Saved data entries
※
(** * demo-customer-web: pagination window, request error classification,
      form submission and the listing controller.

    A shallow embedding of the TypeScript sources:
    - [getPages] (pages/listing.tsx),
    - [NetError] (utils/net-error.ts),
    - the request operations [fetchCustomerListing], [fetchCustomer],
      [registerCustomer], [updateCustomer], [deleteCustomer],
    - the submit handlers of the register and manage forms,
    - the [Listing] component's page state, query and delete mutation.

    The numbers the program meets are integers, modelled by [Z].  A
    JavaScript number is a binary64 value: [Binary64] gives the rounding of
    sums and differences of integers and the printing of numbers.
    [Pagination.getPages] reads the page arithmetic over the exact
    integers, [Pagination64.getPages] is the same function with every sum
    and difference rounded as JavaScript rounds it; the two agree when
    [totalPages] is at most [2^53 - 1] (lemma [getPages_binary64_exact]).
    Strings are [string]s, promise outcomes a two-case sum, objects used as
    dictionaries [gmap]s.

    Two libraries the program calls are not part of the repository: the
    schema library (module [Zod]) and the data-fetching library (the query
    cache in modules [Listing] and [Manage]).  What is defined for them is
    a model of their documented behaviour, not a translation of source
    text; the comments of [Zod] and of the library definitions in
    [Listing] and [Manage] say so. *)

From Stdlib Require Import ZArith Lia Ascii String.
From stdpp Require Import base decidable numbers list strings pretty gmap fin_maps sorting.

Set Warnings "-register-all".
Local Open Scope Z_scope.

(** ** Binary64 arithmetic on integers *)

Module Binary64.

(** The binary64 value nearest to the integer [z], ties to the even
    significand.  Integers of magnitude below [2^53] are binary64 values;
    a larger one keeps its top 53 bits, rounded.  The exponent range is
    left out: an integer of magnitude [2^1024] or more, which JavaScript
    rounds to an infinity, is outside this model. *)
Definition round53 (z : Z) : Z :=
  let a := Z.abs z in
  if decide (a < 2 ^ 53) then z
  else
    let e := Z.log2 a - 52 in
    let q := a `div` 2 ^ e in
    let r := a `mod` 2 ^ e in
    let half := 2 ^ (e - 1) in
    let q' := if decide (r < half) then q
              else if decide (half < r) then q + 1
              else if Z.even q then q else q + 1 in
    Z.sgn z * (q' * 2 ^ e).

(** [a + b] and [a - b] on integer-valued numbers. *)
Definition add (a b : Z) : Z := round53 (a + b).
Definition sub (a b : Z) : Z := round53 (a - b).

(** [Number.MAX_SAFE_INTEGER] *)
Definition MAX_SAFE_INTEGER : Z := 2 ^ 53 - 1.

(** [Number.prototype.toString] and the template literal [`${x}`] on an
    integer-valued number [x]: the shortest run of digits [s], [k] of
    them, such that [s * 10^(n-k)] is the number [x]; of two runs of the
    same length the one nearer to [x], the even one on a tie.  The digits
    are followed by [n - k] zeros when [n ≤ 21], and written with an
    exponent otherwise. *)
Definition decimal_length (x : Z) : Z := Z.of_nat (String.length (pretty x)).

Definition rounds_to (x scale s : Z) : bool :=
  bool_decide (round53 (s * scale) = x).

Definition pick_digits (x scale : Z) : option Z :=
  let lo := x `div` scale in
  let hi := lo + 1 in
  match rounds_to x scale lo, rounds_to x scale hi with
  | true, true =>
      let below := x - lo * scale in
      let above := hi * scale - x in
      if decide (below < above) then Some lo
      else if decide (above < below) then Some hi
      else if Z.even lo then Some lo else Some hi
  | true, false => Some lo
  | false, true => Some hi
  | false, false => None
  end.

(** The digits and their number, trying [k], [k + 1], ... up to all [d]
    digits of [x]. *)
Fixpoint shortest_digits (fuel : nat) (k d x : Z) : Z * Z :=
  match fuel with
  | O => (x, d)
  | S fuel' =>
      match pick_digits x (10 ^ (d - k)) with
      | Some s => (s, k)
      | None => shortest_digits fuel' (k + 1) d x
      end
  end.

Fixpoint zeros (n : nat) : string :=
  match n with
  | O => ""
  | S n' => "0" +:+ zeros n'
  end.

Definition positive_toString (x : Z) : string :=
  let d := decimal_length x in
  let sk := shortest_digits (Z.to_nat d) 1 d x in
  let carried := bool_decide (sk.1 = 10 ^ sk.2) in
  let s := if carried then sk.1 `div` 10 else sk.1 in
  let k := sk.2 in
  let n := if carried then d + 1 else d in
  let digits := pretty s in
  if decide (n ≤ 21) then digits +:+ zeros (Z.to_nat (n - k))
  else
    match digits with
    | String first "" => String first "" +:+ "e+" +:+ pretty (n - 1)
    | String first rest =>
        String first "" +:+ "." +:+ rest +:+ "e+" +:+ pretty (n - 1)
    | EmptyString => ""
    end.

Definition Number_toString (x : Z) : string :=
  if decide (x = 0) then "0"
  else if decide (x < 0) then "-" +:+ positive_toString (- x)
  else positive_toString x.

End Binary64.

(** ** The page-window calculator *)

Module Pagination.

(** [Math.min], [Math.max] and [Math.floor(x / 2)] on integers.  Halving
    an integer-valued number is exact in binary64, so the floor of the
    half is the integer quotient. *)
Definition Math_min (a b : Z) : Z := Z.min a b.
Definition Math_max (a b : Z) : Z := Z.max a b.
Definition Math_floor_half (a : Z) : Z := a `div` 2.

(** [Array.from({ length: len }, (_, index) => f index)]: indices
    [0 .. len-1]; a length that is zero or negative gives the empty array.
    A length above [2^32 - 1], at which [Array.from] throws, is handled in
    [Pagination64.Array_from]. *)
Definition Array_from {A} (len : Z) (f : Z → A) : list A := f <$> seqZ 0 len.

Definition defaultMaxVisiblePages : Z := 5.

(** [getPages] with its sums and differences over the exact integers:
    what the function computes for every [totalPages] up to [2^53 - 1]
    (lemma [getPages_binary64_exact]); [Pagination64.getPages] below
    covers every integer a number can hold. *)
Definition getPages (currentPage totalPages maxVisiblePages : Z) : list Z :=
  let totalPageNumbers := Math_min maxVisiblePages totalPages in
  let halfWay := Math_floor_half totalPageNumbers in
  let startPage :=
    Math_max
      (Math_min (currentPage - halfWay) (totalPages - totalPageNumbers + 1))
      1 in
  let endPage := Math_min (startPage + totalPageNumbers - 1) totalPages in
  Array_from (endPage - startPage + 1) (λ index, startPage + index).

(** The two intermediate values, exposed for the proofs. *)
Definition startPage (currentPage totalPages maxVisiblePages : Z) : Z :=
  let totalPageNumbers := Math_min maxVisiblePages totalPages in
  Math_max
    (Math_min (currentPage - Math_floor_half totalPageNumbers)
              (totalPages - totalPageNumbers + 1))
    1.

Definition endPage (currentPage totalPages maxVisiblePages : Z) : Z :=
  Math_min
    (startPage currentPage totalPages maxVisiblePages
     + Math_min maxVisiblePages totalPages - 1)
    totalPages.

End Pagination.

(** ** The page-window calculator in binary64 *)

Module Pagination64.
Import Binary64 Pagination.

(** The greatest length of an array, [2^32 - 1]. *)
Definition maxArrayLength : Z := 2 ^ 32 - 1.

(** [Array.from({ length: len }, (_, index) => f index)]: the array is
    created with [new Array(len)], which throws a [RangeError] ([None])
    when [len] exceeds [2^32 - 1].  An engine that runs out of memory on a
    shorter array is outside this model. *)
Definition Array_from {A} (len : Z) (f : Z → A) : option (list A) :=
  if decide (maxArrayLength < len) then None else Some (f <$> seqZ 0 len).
※
EXERCISE GOAL: Using the entries shown above, reproduce verbatim the lines from the line bearing "[totalPages] is at" to the line bearing "From Stdlib Require", inclusive.

SOLUTION TO THE EXERCISE:
    [totalPages] is at most [2^53 - 1] (lemma [getPages_binary64_exact]).
    Strings are [string]s, promise outcomes a two-case sum, objects used as
    dictionaries [gmap]s.

    Two libraries the program calls are not part of the repository: the
    schema library (module [Zod]) and the data-fetching library (the query
    cache in modules [Listing] and [Manage]).  What is defined for them is
    a model of their documented behaviour, not a translation of source
    text; the comments of [Zod] and of the library definitions in
    [Listing] and [Manage] say so. *)

From Stdlib Require Import ZArith Lia Ascii String.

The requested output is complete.